In order to make your home ownership goals a reality, here are 3 strategies you can implement to fix your credit score and to open the door to some more favourable home loan options.
#1. Lower your Credit Card Balances
The reason this tip is positioned at number one has to do with the fact that lenders are very interested in a potential borrower’s credit card usage. High level credit card balances not only will hurt your credit score, but this can also signal that a borrower is having difficulty managing their overall credit responsibilities.
As such, it will be important to lower these balances as much as possible. The suggested amount that you should look to keep your credit card levels at is below 15 to 30 percent of the total credit limit you possess. To further help you attack your credit card balances, in the event you have multiple credit cards with high balances, you can consider consolidating these credit cards into one loan.
Ultimately, a consolidation loan can allow you to manage paying off your credit card balances with a higher level of proficiency. Then what follows is not only a lower amount of credit card debt, but you will also set yourself up for more successful mortgage obtainment.
#2. Avoid Applying for Additional Credit Sources
Another method of improving your mortgage opportunities is to focus on this loan application and this loan application only. This means you should avoid applying for other credit sources during this time. If for example, you are also applying for a car loan or a new credit card, these actions will also be reflected in your credit report. More precisely, these credit application inquiries will be considered hard inquiries and hard inquiries unfortunately do lower your credit score.
Therefore, if you already have poor credit and are trying to improve it, it is best to avoid applying for additional credit and loans, as you want to work on beefing up your score and not the other way around. All in all, remaining committed to applying for your mortgage should be your top priority leading up to and during the home loan application process.
#3. Examine your Credit Report and Request Negative Credit Changes
Last but not least, when applying for any type of credit, it is always a good idea to fully examine your credit report. While most times, we may just assume that our credit report is 100% accurate, there are certain times when credit items will be incorrectly included in your report. When it comes down to it, these items will negatively affect your score and could make it more difficult to successfully obtain a mortgage or loan of any kind.
With this being the unfortunate reality, as a borrower you should review your report on a regular basis, particularly before you apply for additional sources of credit. Upon reviewing your report, if you have found incorrect items you will need to address these issues and apply to have them removed.

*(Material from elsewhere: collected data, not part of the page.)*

Lemma load4_store4 m a v : 0 <= v < 2 ^ 32 -> load 4 (store 4 m a v) a = v.
Proof. intros H. rewrite load_store. by apply Z.mod_small. Qed.

Lemma pipe_rep_ext m m' pi q :
  (forall x, pi <= x < pi + PI_readopen -> mget m' x = mget m x) -> pipe_rep m pi q -> pipe_rep m' pi q.
Proof.
  unfold PI_readopen. intros He [H1 H2 H3]. unfold nwrite, nread in *.
  assert (El : forall a, pi <= a -> a + 4 <= pi + 544 -> load 4 m' a = load 4 m a).
  { intros a Ha Ha'. apply load_ext. intros x Hx. apply He. lia. }
  unfold PI_nwrite, PI_nread in *. constructor; unfold nwrite, nread, PI_nwrite, PI_nread; rewrite ?El by lia; [done..|].
  intros k b Hk. rewrite He; [by apply H3|]. pose proof (cell_range pi (load 4 m (pi + 536) + Z.of_nat k)).
  unfold PI_data, PI_nread in *. lia.
Qed.

(** The number of bytes in the ring, and the test for a full one. *)
Lemma pipe_full m pi q :
  mem_ok m -> pipe_rep m pi q -> (nwrite m pi =? u32 (nread m pi + PIPESIZE)) = (Z.of_nat (length q) =? PIPESIZE).
Proof.
  intros Hm [H1 H2 _]. rewrite H2. unfold PIPESIZE in *. pose proof (load4_range m (pi + PI_nread) Hm). fold (nread m pi) in *.
  destruct (Z.eqb_spec (Z.of_nat (length q)) 512) as [->|Hne]; [by rewrite Z.eqb_refl|]. apply Z.eqb_neq.
  unfold wrap. intros E.
  pose proof (Z.div_mod (nread m pi + Z.of_nat (length q)) (2 ^ 32) ltac:(lia)).
  pose proof (Z.div_mod (nread m pi + 512) (2 ^ 32) ltac:(lia)). lia.
Qed.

Furthermore, in the instance you have negative items such as late payments, and collections – although these items have been correctly reported, you can also look at requesting that these negative items be removed. To go about this you can compose a ‘goodwill adjustment letter’ to your creditors, asking that they consider removing these credit blips.

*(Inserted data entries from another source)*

(** The file table can be locked. *)
Definition ftable_free (s : fstate) : Prop := cpu_ok (fs_k s) /\ lock_free (fs_k s) LK_ftable.

(** Code between [acquire(&ftable.lock)] and [release(&ftable.lock)] that changes
    the table to [fl]. *)
Lemma ftable_acquire s : ftable_free s -> liftk (acquire LK_ftable) s = Ret tt (set_fs_k (enter LK_ftable (fs_k s)) s).
Proof. intros [Hc Hl]. apply liftk_Ret. by apply acquire_free. Qed.

Lemma ftable_release s fl :
  ftable_free s -> liftk (release LK_ftable) (set_fs_file fl (set_fs_k (enter LK_ftable (fs_k s)) s)) = Ret tt (set_fs_file fl s).
Proof.
  intros [Hc Hl]. erewrite liftk_Ret.
  2:{ cbn [fs_k set_fs_file set_fs_k]. apply (release_enter LK_ftable (fs_k s)); [done|done|by kproj|done|done]. }
  rewrite restore_enter. by destruct s.
Qed.

(** * The table *)

(** [f] is the first entry nobody refers to. *)
Definition first_unused (fl : list file) (f : nat) (x : file) : Prop :=
  fl !! f = Some x /\ f_ref x = 0 /\ forall g y, (g < f)%nat -> fl !! g = Some y -> f_ref y <> 0.

Lemma unused_or_full fl : (exists f x, first_unused fl f x) \/ (forall g y, fl !! g = Some y -> f_ref y <> 0).
Proof.
  destruct (list_find (fun x => f_ref x = 0) fl) as [[f x]|] eqn:E.
  - left. exists f, x. apply list_find_Some in E as (H1 & H2 & H3). split_and!; [done|done|].
    intros g y Hg Hy. by eapply H3.
  - right. apply list_find_None in E. intros g y Hy. exact (Forall_lookup_1 _ _ _ _ E Hy).
Qed.

Section FileSpec.
Context {L : KernelLayout} {X : Text} {W : Wakeups} {D : DiskDriver} {P : PipeSleep}.

Lemma filealloc_loop_spec n f s o :
  ftable_free s -> length (fs_file s) = (f + n)%nat ->
  (match o with
   | Some g => (f <= g)%nat /\ exists x, first_unused (fs_file s) g x
   | None => forall g y, fs_file s !! g = Some y -> f_ref y <> 0
   end) ->
  filealloc_loop n f (set_fs_k (enter LK_ftable (fs_k s)) s) =
  Ret o (match o with Some g => set_fs_file (alter (set_f_ref 1) g (fs_file s)) s | None => s end).
Proof.
  intros Hfr. revert f; induction n as [|n IH]; intros f Hlen Ho.
  - destruct o as [g|].
    + destruct Ho as (Hg & x & Hx & _). apply lookup_lt_Some in Hx. lia.
    + cbn [filealloc_loop]. pose proof (ftable_release s (fs_file s) Hfr) as E.
      replace (set_fs_file (fs_file s) (set_fs_k (enter LK_ftable (fs_k s)) s)) with (set_fs_k (enter LK_ftable (fs_k s)) s) in E by done.
      replace (set_fs_file (fs_file s) s) with s in E by (by destruct s). by run E.
  - destruct (lookup_lt_is_Some_2 (fs_file s) f ltac:(lia)) as [y Hy].
    cbn [filealloc_loop]. run (get_file_ok (set_fs_k (enter LK_ftable (fs_k s)) s) f y Hy).
    destruct (Z.eqb_spec (f_ref y) 0) as [E0|E0].
    + destruct o as [g|]; [|by destruct (Ho f y Hy)]. destruct Ho as (Hg & x & Hx & Hx0 & Hlt).
      assert (g = f) as ->. { destruct (decide (g = f)) as [|Hne]; [done|]. destruct (Hlt f y); [lia|done|done]. }
      run (upd_file_ok (set_fs_k (enter LK_ftable (fs_k s)) s) f y (set_f_ref 1) Hy). cbn [fs_file set_fs_k].
      rewrite (bind_Ret _ _ _ _ _ (ftable_release s (<[f := set_f_ref 1 y]> (fs_file s)) Hfr)). unfold ret. do 2 f_equal.
      rewrite list_insert_alter. apply list_alter_ext; [|done]. intros z Hz. by simplify_eq.
    + apply IH; [lia|]. destruct o as [g|]; [|done]. destruct Ho as (Hg & x & Hx & Hx0 & Hlt). split; [|by exists x].
      destruct (decide (g = f)) as [->|]; [|lia]. by simplify_eq.
Qed.

Lemma filealloc_some s f x :
  ftable_free s -> length (fs_file s) = NFILE -> first_unused (fs_file s) f x ->
  filealloc s = Ret (Some f) (set_fs_file (<[f := set_f_ref 1 x]> (fs_file s)) s).
Proof.
  intros Hfr Hlen Hx. unfold filealloc. run (ftable_acquire s Hfr).
  rewrite (filealloc_loop_spec NFILE 0 s (Some f)); [|done|done|split; [lia|by exists x]].
  do 2 f_equal. rewrite list_insert_alter. apply list_alter_ext; [|done]. intros z Hz. destruct Hx as [Hx _]. by simplify_eq.
Qed.

Lemma filealloc_none s :
  ftable_free s -> length (fs_file s) = NFILE -> (forall g y, fs_file s !! g = Some y -> f_ref y <> 0) -> filealloc s = Ret None s.
Proof.
  intros Hfr Hlen Hx. unfold filealloc. run (ftable_acquire s Hfr). by rewrite (filealloc_loop_spec NFILE 0 s None).
Qed.

Lemma filedup_ok s f x :
  ftable_free s -> fs_file s !! f = Some x -> 1 <= f_ref x < 2 ^ 31 - 1 ->
  filedup f s = Ret f (set_fs_file (<[f := set_f_ref (f_ref x + 1) x]> (fs_file s)) s).
Proof.
  intros Hfr Hx Hr. unfold filedup. run (ftable_acquire s Hfr).
  run (get_file_ok (set_fs_k (enter LK_ftable (fs_k s)) s) f x Hx). rewrite (proj2 (Z.ltb_ge _ _)) by lia.
  run (upd_file_ok (set_fs_k (enter LK_ftable (fs_k s)) s) f x (fun x => set_f_ref (i32 (f_ref x + 1)) x) Hx).
  cbn [fs_file set_fs_k]. rewrite swrap_small by lia. by run (ftable_release s _ Hfr).
Qed.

Here you will also want to provide an explanation for why you want/need them to be deleted. In this letter you will disclose your current credit situation, including why these negative credit actions occurred as well as how you are in the process of applying for a mortgage and it could benefit you to have an improved credit score. While this process is likely to take some time, in the end it can help you re-build your credit score and increase the likelihood of your mortgage approval.

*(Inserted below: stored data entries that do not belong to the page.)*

(* ===== verification/Trap.v ===== *)
(** kernel/trap.c, kernel/plic.c, kernel/start.c, kernel/main.c and [forkret] of
    proc.c: entering and leaving the kernel, device interrupts, and booting.

    [userret] in trampoline.S does not come back to C: returning to user space
    is the end of [usertrapret], whose result is the page table register value
    that it hands to [userret]. *)

From S2P Require Import Prelude Types Memory Spinlock Kalloc Vm Sched Sleeplock Bio Uart Printf Block Log Fs Console InitCode Proc Exec Mach Virtio Syscall.
Local Open Scope Z_scope.
Local Open Scope c_scope.

(** riscv.h *)
Definition SSTATUS_SPP : Z := Z.shiftl 1 8.
Definition SSTATUS_SPIE : Z := Z.shiftl 1 5.
Definition SSTATUS_SIE : Z := Z.shiftl 1 1.
Definition SATP_SV39 : Z := Z.shiftl 8 60.
Definition MAKE_SATP (pagetable : Z) : Z := Z.lor SATP_SV39 (Z.shiftr pagetable 12).
Definition SIE_SEIE : Z := Z.shiftl 1 9.
Definition SIE_STIE : Z := Z.shiftl 1 5.
Definition MSTATUS_MPP_MASK : Z := Z.shiftl 3 11.
Definition MSTATUS_MPP_S : Z := Z.shiftl 1 11.
Definition MENVCFG_ADUE : Z := Z.shiftl 1 61.
Definition MENVCFG_STCE : Z := Z.shiftl 1 63.

(** [sstatus], whose SIE bit is kept with the hart. *)
Definition r_sstatus : H Z :=
  x <- r_csr C_sstatus ;;
  i <- lift intr_get ;;
  ret (if (i : bool) then Z.lor x SSTATUS_SIE else Z.land x (Z.lnot SSTATUS_SIE)).
Definition w_sstatus (x : Z) : H unit :=
  w_csr C_sstatus x ;;
  if has SSTATUS_SIE x then lift intr_on else lift intr_off.

(** memlayout.h, plic.c *)
Definition UART0_IRQ : Z := 10.
Definition VIRTIO0_IRQ : Z := 1.
Definition PLIC_SENABLE (hart : Z) : Z := PLIC + 0x2080 + hart * 0x100.
Definition PLIC_SPRIORITY (hart : Z) : Z := PLIC + 0x201000 + hart * 0x2000.

Definition w_plic (a v : Z) : H unit :=
  modify (fun s => set_m_plic (set_pl_regs (<[a := u32 v]> (pl_regs (m_plic s))) (m_plic s)) s).
Definition plicinit : H unit :=
  w_plic (PLIC + UART0_IRQ * 4) 1 ;;
  w_plic (PLIC + VIRTIO0_IRQ * 4) 1.
Definition plicinithart : H unit :=
  hart <- lift cpuid ;;
  w_plic (PLIC_SENABLE (Z.of_nat hart)) (Z.lor (Z.shiftl 1 UART0_IRQ) (Z.shiftl 1 VIRTIO0_IRQ)) ;;
  w_plic (PLIC_SPRIORITY (Z.of_nat hart)) 0.

(** Reading the claim register takes the next pending interrupt. *)
Definition plic_claim : H Z :=
  p <- gets m_plic ;;
  match pl_claims p with
  | [] => ret 0
  | irq :: l => modify (set_m_plic (set_pl_claims l p)) ;; ret irq
  end.
Definition plic_complete (irq : Z) : H unit :=
  modify (fun s => set_m_plic (set_pl_done (pl_done (m_plic s) ++ [irq]) (m_plic s)) s).

(** kvminithart of vm.c *)
Definition kvminithart : H unit :=
  kpgtbl <- lift (gets k_kpgtbl) ;; w_csr C_satp (MAKE_SATP kpgtbl).

Section Trap.
Context {L : KernelLayout} {X : Text} {W : Wakeups} {D : DiskDriver}.

(** * trap.c *)

Definition trapinit : H unit := lift (initlock LK_ticks).
Definition trapinithart : H unit := w_csr C_stvec t_kernelvec.

Definition clockintr : H unit :=
  hart <- lift cpuid ;;
  when (bool_decide (hart = 0%nat))
    (lift (acquire LK_ticks) ;;
     lift (modify (fun s => set_k_ticks (u32 (k_ticks s + 1)) s)) ;;
     lift (wakeup CH_ticks) ;;
     lift (release LK_ticks)) ;;
  t <- r_csr C_time ;;
  w_csr C_stimecmp (u64 (t + 1000000)).

Definition msg_irq : list Z := bytes "unexpected interrupt irq=%d" ++ [10].

Definition devintr : H Z :=
  scause <- r_csr C_scause ;;
  if scause =? 0x8000000000000009 then
    irq <- plic_claim ;;
    (if irq =? UART0_IRQ then lift uartintr
     else if irq =? VIRTIO0_IRQ then virtio_disk_intr
     else when (negb (irq =? 0)) (_ <- lift (printf msg_irq [VInt irq]) ;; ret tt)) ;;
    when (negb (irq =? 0)) (plic_complete irq) ;;
    ret 1
  else if scause =? 0x8000000000000005 then clockintr ;; ret 2
  else ret 0.

(** Returns [MAKE_SATP(p->pagetable)] to trampoline.S. *)
Definition usertrapret : H Z :=
  p <- lift me ;;
  lift intr_off ;;
  w_csr C_stvec (u64 (TRAMPOLINE + (t_uservec - l_trampoline))) ;;
  satp <- r_csr C_satp ;;
  lift (tf_put p TF_kernel_satp satp) ;;
  pr <- lift (get_proc p) ;;
  lift (tf_put p TF_kernel_sp (u64 (p_kstack pr + PGSIZE))) ;;
  lift (tf_put p TF_kernel_trap t_usertrap) ;;
  hart <- lift cpuid ;;
  lift (tf_put p TF_kernel_hartid (Z.of_nat hart)) ;;
  x <- r_sstatus ;;
  w_sstatus (Z.lor (Z.land x (Z.lnot SSTATUS_SPP)) SSTATUS_SPIE) ;;
  epc <- lift (tf_get p TF_epc) ;;
  w_csr C_sepc epc ;;
  pr <- lift (get_proc p) ;;
  ret (MAKE_SATP (p_pagetable pr)).

Definition msg_usertrap : list Z := bytes "usertrap: scause=0x%lx sepc=0x%lx stval=0x%lx" ++ [10].
Definition msg_kerneltrap : list Z := bytes "scause=0x%lx sepc=0x%lx stval=0x%lx" ++ [10].

Definition usertrap : H Z :=
  p <- lift me ;;
  x <- r_sstatus ;;
  if has SSTATUS_SPP x then panic "usertrap: not from user mode" else
  w_csr C_stvec t_kernelvec ;;
  epc <- r_csr C_sepc ;;
  lift (tf_put p TF_epc epc) ;;
  scause <- r_csr C_scause ;;
  which_dev <-
    (if scause =? 8 then
       k <- lift (killed p) ;;
       when (negb (k =? 0)) (lift (kexit (-1))) ;;
       epc <- lift (tf_get p TF_epc) ;;
       lift (tf_put p TF_epc (u64 (epc + 4))) ;;
       lift intr_on ;;
       syscall ;;
       ret 0
     else
       d <- devintr ;;
       if d =? 0 then
         scause <- r_csr C_scause ;;
         sepc <- r_csr C_sepc ;;
         stval <- r_csr C_stval ;;
         _ <- lift (printf msg_usertrap [VInt scause; VInt sepc; VInt stval]) ;;
         panic "usertrap"
       else ret d) ;;
  k <- lift (killed p) ;;
  when (negb (k =? 0)) (lift (kexit (-1))) ;;
  when (which_dev =? 2) (lift yield) ;;
  usertrapret.

Definition kerneltrap : H unit :=
  sepc <- r_csr C_sepc ;;
  sstatus <- r_sstatus ;;
  if negb (has SSTATUS_SPP sstatus) then panic "kerneltrap: not from supervisor mode" else
  i <- lift intr_get ;;
  if (i : bool) then panic "kerneltrap: interrupts enabled" else
  which_dev <- devintr ;;
  if which_dev =? 0 then
    scause <- r_csr C_scause ;;
    stval <- r_csr C_stval ;;
    _ <- lift (printf msg_kerneltrap [VInt scause; VInt sepc; VInt stval]) ;;
    panic "kerneltrap"
  else
  (if which_dev =? 2 then
     p <- lift myproc ;;
     match p with Some _ => lift yield | None => ret tt end
   else ret tt) ;;
  w_csr C_sepc sepc ;;
  w_sstatus sstatus.

(** * proc.c *)

Definition forkret : H Z :=
  p <- lift me ;;
  lift (release (LK_proc p)) ;;
  first <- gets m_first ;;
  when (first : bool)
    (lift (fsinit ROOTDEV) ;;
     ip <- lift (namei (bytes "/")) ;;
     lift (upd_proc p (set_p_cwd ip)) ;;
     r <- lift (kexec (bytes "init") [bytes "init"]) ;;
     if r <? 0 then panic "forkret: exec init" else
     modify (set_m_first false)) ;;
  usertrapret.

(** * start.c and main.c *)

Definition timerinit : H unit :=
  x <- r_csr C_menvcfg ;;
  w_csr C_menvcfg (Z.lor x MENVCFG_STCE) ;;
  x <- r_csr C_mcounteren ;;
  w_csr C_mcounteren (Z.lor x 2) ;;
  t <- r_csr C_time ;;
  w_csr C_stimecmp (u64 (t + 1000000)).

(** [main] is the address [start] returns to; [tp] becomes the number of the
    running hart. *)
Definition start (main : Z) : H unit :=
  x <- r_csr C_mstatus ;;
  w_csr C_mstatus (Z.lor (Z.land x (Z.lnot MSTATUS_MPP_MASK)) MSTATUS_MPP_S) ;;
  w_csr C_mepc main ;;
  w_csr C_satp 0 ;;
  w_csr C_medeleg 0xffff ;;
  w_csr C_mideleg 0xffff ;;
  sie <- r_csr C_sie ;;
  w_csr C_sie (Z.lor (Z.lor sie SIE_SEIE) SIE_STIE) ;;
  w_csr C_pmpaddr0 0x3fffffffffffff ;;
  w_csr C_pmpcfg0 0xf ;;
  x <- r_csr C_menvcfg ;;
  w_csr C_menvcfg (Z.lor x MENVCFG_ADUE) ;;
  timerinit ;;
  id <- r_csr C_mhartid ;;
  lift (modify (set_k_hart (Z.to_nat (i32 id)))).

Definition msg_boot : list Z := bytes "cpu %d is booting!" ++ [10].

(** [main] on hart 0, up to the call of [scheduler]. *)
Definition main_boot : H unit :=
  lift consoleinit ;;
  lift printfinit ;;
  lift kinit ;;
  lift kvminit ;;
  kvminithart ;;
  lift procinit ;;
  trapinit ;;
  trapinithart ;;
  plicinit ;;
  plicinithart ;;
  lift binit ;;
  virtio_disk_init ;;
  hart <- lift cpuid ;;
  _ <- lift (printf msg_boot [VInt (Z.of_nat hart)]) ;;
  lift userinit.

(** [main] on another hart, once [started] is set. *)
Definition main_secondary : H unit :=
  kvminithart ;;
  trapinithart ;;
  plicinithart ;;
  hart <- lift cpuid ;;
  _ <- lift (printf msg_boot [VInt (Z.of_nat hart)]) ;;
  ret tt.

End Trap.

As you can see, there are various steps you can take to counteract a negative credit score. Since a home loan is one of the most demanding loans to be approved for, it then makes sense that taking a proactive approach will be a necessary action.
Not only will having a better credit score allow you to advance through the mortgage process with a higher level of success, it can also enable you to secure lower interest rates, and more favourable loan terms overall. In the end with lower interest to pay and a more complimentary home loan, you may also find that the repayment mortgage process can become more manageable for you over the course of your home loan term.